(* ===== verification/ProcessorInv.v ===== *)
(** The processor over a whole run: whatever datagrams arrive, in whatever
    order and from whoever, its parsers and domains stay well-formed, one
    exporter's datagrams change nothing of another's, and exporters that went
    quiet are forgotten. *)

From Stdlib Require Import ZArith Lia Strings.Byte.
From stdpp Require Import base tactics numbers list gmap fin_maps.
From S2P Require Import Prelude Nom Std Crates IERegistry DataRecord Etherparse CommonFlow Processor ProcessorFacts.
From S2P Require NetflowV5 NetflowV9 IpfixTypes Ipfix.
#[local] Open Scope Z_scope.

Section processor.
Context `{NM : Nom} `{CR : Crates} `{CK : Clock} `{CM : !ClockMonotone CK}.
Implicit Types (st : nat * NetflowProcessor).

(** ** One step of one exporter *)

Definition v9_good (e : Exporter NetflowV9.NetflowV9Parser) (t : Z) : Prop :=
  NetflowV9.parser_inv e.(parser) t /\ map_Forall (fun _ => domain_inv) e.(domains).
Definition ipfix_good (e : Exporter Ipfix.IpfixParser) (t : Z) : Prop :=
  Ipfix.parser_inv e.(parser) t /\ map_Forall (fun _ => domain_inv) e.(domains).

Lemma v9_good_later e t t' : t <= t' -> v9_good e t -> v9_good e t'.
Proof. intros Ht [H H']. split; [by eapply NetflowV9.parser_inv_later|done]. Qed.
Lemma ipfix_good_later e t t' : t <= t' -> ipfix_good e t -> ipfix_good e t'.
Proof. intros Ht [H H']. split; [by eapply Ipfix.ipfix_parser_inv_later|done]. Qed.

(** What a datagram does to the exporter [e] it comes from. *)
Definition v9_heard (e : Exporter NetflowV9.NetflowV9Parser) (reads : nat) (payload : bytes)
    (reads' : nat) (e' : Exporter NetflowV9.NetflowV9Parser) (r : option NetflowPacket) : Prop :=
  exists parsed, NetflowV9.parse (reads, e.(parser)) payload = ((reads', e'.(parser)), parsed) /\
    e'.(last_seen) = e.(last_seen) /\
    match parsed with
    | Err _ => r = None /\ e'.(domains) = e.(domains)
    | Ok (_, p) =>
        r = Some (V9 p) /\
        let id := p.(NetflowV9.p_header).(NetflowV9.h_source_id) in
        e'.(domains) = <[id := v9_options (default default_domain (e.(domains) !! id))
          (p.(NetflowV9.p_flow_sets) ≫= NetflowV9.fs_records)]> e.(domains)
    end.

Definition ipfix_heard (e : Exporter Ipfix.IpfixParser) (reads : nat) (payload : bytes)
    (reads' : nat) (e' : Exporter Ipfix.IpfixParser) (r : option NetflowPacket) : Prop :=
  exists parsed, Ipfix.parse (reads, e.(parser)) payload = ((reads', e'.(parser)), parsed) /\
    e'.(last_seen) = e.(last_seen) /\
    match parsed with
    | Err _ => r = None /\ e'.(domains) = e.(domains)
    | Ok (_, p) =>
        r = Some (Ipfix p) /\
        let id := p.(IpfixTypes.p_header).(IpfixTypes.h_observation_domain_id) in
        e'.(domains) = <[id := ipfix_options (default default_domain (e.(domains) !! id))
          (p.(IpfixTypes.p_sets) ≫= IpfixTypes.set_records)]> e.(domains)
    end.

(** The exporter a datagram is taken to, and what is left of the others. *)
Definition found_v9 (reads : nat) (self : NetflowProcessor) (src : IpAddr) :=
  entry self.(v9) src (instant_at reads) self.(template_timeout)
    (NetflowV9.new self.(ie_registry) self.(template_timeout)) (S reads).
Definition found_ipfix (reads : nat) (self : NetflowProcessor) (src : IpAddr) :=
  entry self.(ipfix) src (instant_at reads) self.(template_timeout)
    (Ipfix.new self.(ie_registry) self.(template_timeout)) (S reads).

Definition v9_step (reads : nat) (self : NetflowProcessor) src payload
    (reads' : nat) (self' : NetflowProcessor) (r : option NetflowPacket) : Prop :=
  let found := found_v9 reads self src in
  exists e', v9_heard found.2 found.1.1 payload reads' e' r /\
    self' = mkProcessor self.(ie_registry) self.(template_timeout) (update found.1.2 src e') self.(ipfix).
Definition ipfix_step (reads : nat) (self : NetflowProcessor) src payload
    (reads' : nat) (self' : NetflowProcessor) (r : option NetflowPacket) : Prop :=
  let found := found_ipfix reads self src in
  exists e', ipfix_heard found.2 found.1.1 payload reads' e' r /\
    self' = mkProcessor self.(ie_registry) self.(template_timeout) self.(v9) (update found.1.2 src e').

Lemma parse_v9_spec reads self src payload :
  let '((reads', self'), r) := parse_v9 (reads, self) src payload in
  v9_step reads self src payload reads' self' r.
Proof.
  unfold parse_v9, instant_now, v9_step. fold (found_v9 reads self src).
  destruct (found_v9 reads self src) as [[reads1 v9'] e]. cbn [fst snd].
  destruct (NetflowV9.parse (reads1, parser e) payload) as [[reads' p'] [[rest p]|err]] eqn:E;
    (eexists (mkExporter _ _ _); split; [eexists; split; [exact E|]; by split_and!|done]).
Qed.

Lemma parse_ipfix_spec reads self src payload :
  let '((reads', self'), r) := parse_ipfix (reads, self) src payload in
  ipfix_step reads self src payload reads' self' r.
Proof.
  unfold parse_ipfix, instant_now, ipfix_step. fold (found_ipfix reads self src).
  destruct (found_ipfix reads self src) as [[reads1 ipfix'] e]. cbn [fst snd].
  destruct (Ipfix.parse (reads1, parser e) payload) as [[reads' p'] [[rest p]|err]] eqn:E;
    (eexists (mkExporter _ _ _); split; [eexists; split; [exact E|]; by split_and!|done]).
Qed.

(** A datagram of a protocol without state does nothing; of the others it
    goes to one exporter. *)
Lemma netflow_parse_spec st src payload :
  let '((reads', self'), r) := netflow_parse st src payload in
  match netflow_version_of payload with
  | Some FlowType.NetflowV9 => v9_step st.1 st.2 src payload reads' self' r
  | Some FlowType.Ipfix => ipfix_step st.1 st.2 src payload reads' self' r
  | Some FlowType.NetflowV5 =>
      (reads', self') = st /\
      r = match NetflowV5.NetFlowV5Parser_parse payload with Ok (_, p) => Some (V5 p) | Err _ => None end
  | Some FlowType.SflowV5 => False
  | None => (reads', self') = st /\ r = None
  end.
Proof.
  unfold netflow_parse, netflow_version_of. destruct st as [reads self].
  destruct (leading 2 payload) as [v|]; [|done]. cbn [mbind option_bind].
  destruct (v =? _); [by destruct (NetflowV5.NetFlowV5Parser_parse payload) as [[? ?]|]|].
  destruct (v =? _); [apply parse_v9_spec|]. by destruct (v =? _); [apply parse_ipfix_spec|].
Qed.

Lemma v9_heard_good e reads payload reads' e' r :
  v9_good e (instant_at reads) -> v9_heard e reads payload reads' e' r ->
  v9_good e' (instant_at reads') /\ (reads <= reads')%nat.
Proof.
  intros [Hp Hd] (parsed & E & _ & Hm).
  destruct (NetflowV9.v9_parse_steps (reads, parser e) payload) as (sid & H & _).
  rewrite E in H. cbn in H. destruct (H Hp) as [Hp' (Hle & _)]. cbn in Hle, Hp'.
  split; [split; [done|]|done]. destruct parsed as [[rest p]|err].
  - destruct Hm as [_ ->]. apply map_Forall_insert_2; [|done]. apply v9_options_inv.
    destruct (domains e !! _) eqn:Ed; cbn; [by eapply Hd|apply default_domain_inv].
  - by destruct Hm as [_ ->].
Qed.

Lemma ipfix_heard_good e reads payload reads' e' r :
  ipfix_good e (instant_at reads) -> ipfix_heard e reads payload reads' e' r ->
  ipfix_good e' (instant_at reads') /\ (reads <= reads')%nat.
Proof.
  intros [Hp Hd] (parsed & E & _ & Hm).
  destruct (Ipfix.ipfix_parse_steps (reads, parser e) payload) as (sid & H & _).
  rewrite E in H. cbn in H. destruct (H Hp) as [Hp' (Hle & _)]. cbn in Hle, Hp'.
  split; [split; [done|]|done]. destruct parsed as [[rest p]|err].
  - destruct Hm as [_ ->]. apply map_Forall_insert_2; [|done]. apply ipfix_options_inv.
    destruct (domains e !! _) eqn:Ed; cbn; [by eapply Hd|apply default_domain_inv].
  - by destruct Hm as [_ ->].
Qed.

(** The parser a new exporter is given. *)
Lemma v9_new_good registry tmo now reads :
  0 <= tmo ->
  v9_good (mkExporter (NetflowV9.new registry tmo reads).2 ∅ now)
    (instant_at (NetflowV9.new registry tmo reads).1).
Proof. intros Ht. split; [by apply NetflowV9.new_parser_inv|apply map_Forall_empty]. Qed.
Lemma ipfix_new_good registry tmo now reads :
  0 <= tmo ->
  ipfix_good (mkExporter (Ipfix.new registry tmo reads).2 ∅ now)
    (instant_at (Ipfix.new registry tmo reads).1).
Proof. intros Ht. split; [by apply Ipfix.ipfix_new_parser_inv|apply map_Forall_empty]. Qed.
End processor.

(** Splits a step of the processor into the one that does nothing and those of
    NetFlow v9 and IPFIX. *)
Ltac by_protocol st src payload :=
  pose proof (netflow_parse_spec st src payload) as Hs;
  destruct (netflow_parse st src payload) as [[reads' self'] r];
  assert (Hc : (netflow_version_of payload <> Some FlowType.NetflowV9 /\
      netflow_version_of payload <> Some FlowType.Ipfix /\ (reads', self') = st) \/
    (netflow_version_of payload = Some FlowType.NetflowV9 /\ v9_step st.1 st.2 src payload reads' self' r) \/
    (netflow_version_of payload = Some FlowType.Ipfix /\ ipfix_step st.1 st.2 src payload reads' self' r))
    by (destruct (netflow_version_of payload) as [[]|];
      first [by left; split_and!; [done|done|apply Hs]|by right; left|by right; right|done]);
  clear Hs; destruct Hc as [(Hn9 & Hnx & <-)|[(Hv & e' & Hh & ->)|(Hv & e' & Hh & ->)]].

(** ** The exporter found for a datagram *)

Section found.
Context `{CK : Clock} `{CM : !ClockMonotone CK} {P : Type}.
Context (good : Exporter P -> Z -> Prop) (new : nat -> nat * P) (tmo : Z).
Context (good_later : forall e t t', t <= t' -> good e t -> good e t').
Context (good_seen : forall e now t, good e t -> good (mkExporter e.(parser) e.(domains) now) t).
Context (good_new : forall now reads,
  (reads <= (new reads).1)%nat /\ good (mkExporter (new reads).2 ∅ now) (instant_at (new reads).1)).

Lemma found_good self src reads :
  exporters_inv tmo good self (instant_at reads) ->
  let found := entry self src (instant_at reads) tmo new (S reads) in
  (S reads <= found.1.1)%nat /\ good found.2 (instant_at found.1.1).
Proof.
  intros [_ H] found. pose proof (entry_spec self src (instant_at reads) tmo new (S reads)) as Hs.
  subst found. destruct (entry _ _ _ _ _ _) as [[reads' self'] e]. destruct Hs as (_ & _ & _ & _ & Hs).
  cbn. destruct (map self !! src) as [e0|] eqn:E0; cbn in Hs; [destruct (swept_out _ _ _ _)|].
  - destruct Hs as [-> ->]. apply good_new.
  - destruct Hs as [-> ->]. split; [done|]. apply good_seen.
    eapply good_later; [|by apply (H src)]. apply instant_mono. lia.
  - destruct Hs as [-> ->]. apply good_new.
Qed.

Lemma entry_seen self src now reads : (entry self src now tmo new reads).2.(last_seen) = now.
Proof.
  pose proof (entry_spec self src now tmo new reads) as H. destruct (entry _ _ _ _ _ _) as [[? ?] ?]. apply H.
Qed.

(** What the caller leaves in place of the exporter it found. *)
Lemma heard_inv self src reads reads' e' :
  let found := entry self src (instant_at reads) tmo new (S reads) in
  0 < tmo -> exporters_inv tmo good self (instant_at reads) ->
  e'.(last_seen) = found.2.(last_seen) -> good e' (instant_at reads') -> (reads <= reads')%nat ->
  exporters_inv tmo good (update found.1.2 src e') (instant_at reads').
Proof.
  intros found Ht Hi El Hg Hr. apply entry_inv; try assumption; [by apply instant_mono|].
  rewrite El. apply entry_seen.
Qed.
End found.

(** ** Runs *)

Section runs.
Context `{NM : Nom} `{CR : Crates} `{CK : Clock} `{CM : !ClockMonotone CK}.
Implicit Types (st : nat * NetflowProcessor).

(** The datagrams that have arrived, and from whom. *)
Definition run st (datagrams : list (IpAddr * bytes)) : nat * NetflowProcessor :=
  fold_left (fun st '(src, payload) => (netflow_parse st src payload).1) datagrams st.

(** A processor as it is built. *)
Definition start (registry : IERegistry) (timeout : Z) (reads : nat) : nat * NetflowProcessor :=
  let '(reads, self) := NetflowProcessor_new reads in
  (reads, with_template_timeout (with_ie_registry self registry) timeout).

(** Every parser satisfies its invariant, every domain's rates are within
    bounds and its shared rate is up to date, and no exporter was quiet for the
    timeout when the exporters were last swept. *)
Definition netflow_inv st : Prop :=
  0 < st.2.(template_timeout) /\
  exporters_inv st.2.(template_timeout) v9_good st.2.(v9) (instant_at st.1) /\
  exporters_inv st.2.(template_timeout) ipfix_good st.2.(ipfix) (instant_at st.1).

Lemma start_inv registry timeout reads : 0 < timeout -> netflow_inv (start registry timeout reads).
Proof.
  intros Ht. split; [done|]. cbn.
  pose proof (instant_mono reads (S (S reads)) ltac:(lia)).
  pose proof (instant_mono (S reads) (S (S reads)) ltac:(lia)).
  split; (split; [cbn; unfold SWEEP_INTERVAL, from_secs; lia|cbn; intros src e; by rewrite lookup_empty]).
Qed.

Lemma v9_step_inv st src payload reads' self' r :
  netflow_inv st -> v9_step st.1 st.2 src payload reads' self' r -> netflow_inv (reads', self').
Proof.
  destruct st as [reads self]. intros (Ht & H9 & Hx) (e' & Hh & ->). cbn in Ht, H9, Hx, Hh |- *.
  destruct (found_good v9_good (NetflowV9.new (ie_registry self) (template_timeout self))
    (template_timeout self) v9_good_later ltac:(done)
    ltac:(intros; split; [cbn; lia|apply v9_new_good; lia]) _ src _ H9) as [Hr Hg].
  fold (found_v9 reads self src) in Hr, Hg.
  destruct (v9_heard_good _ _ _ _ _ _ Hg Hh) as [Hg' Hr'].
  split; [done|]. cbn. split.
  - apply heard_inv; try assumption; [apply v9_good_later|by destruct Hh as (? & _ & ? & _)|lia].
  - eapply exporters_inv_later; [apply ipfix_good_later| |exact Hx]. apply instant_mono. lia.
Qed.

* * * * * * * * *

Considering only the material above, set down every line from the one with "Lemma ipfix_good_later e" to the one with "e'.(domains) = <[id := v9_options", inclusive, exactly as written.

Lemma ipfix_good_later e t t' : t <= t' -> ipfix_good e t -> ipfix_good e t'.
Proof. intros Ht [H H']. split; [by eapply Ipfix.ipfix_parser_inv_later|done]. Qed.

(** What a datagram does to the exporter [e] it comes from. *)
Definition v9_heard (e : Exporter NetflowV9.NetflowV9Parser) (reads : nat) (payload : bytes)
    (reads' : nat) (e' : Exporter NetflowV9.NetflowV9Parser) (r : option NetflowPacket) : Prop :=
  exists parsed, NetflowV9.parse (reads, e.(parser)) payload = ((reads', e'.(parser)), parsed) /\
    e'.(last_seen) = e.(last_seen) /\
    match parsed with
    | Err _ => r = None /\ e'.(domains) = e.(domains)
    | Ok (_, p) =>
        r = Some (V9 p) /\
        let id := p.(NetflowV9.p_header).(NetflowV9.h_source_id) in
        e'.(domains) = <[id := v9_options (default default_domain (e.(domains) !! id))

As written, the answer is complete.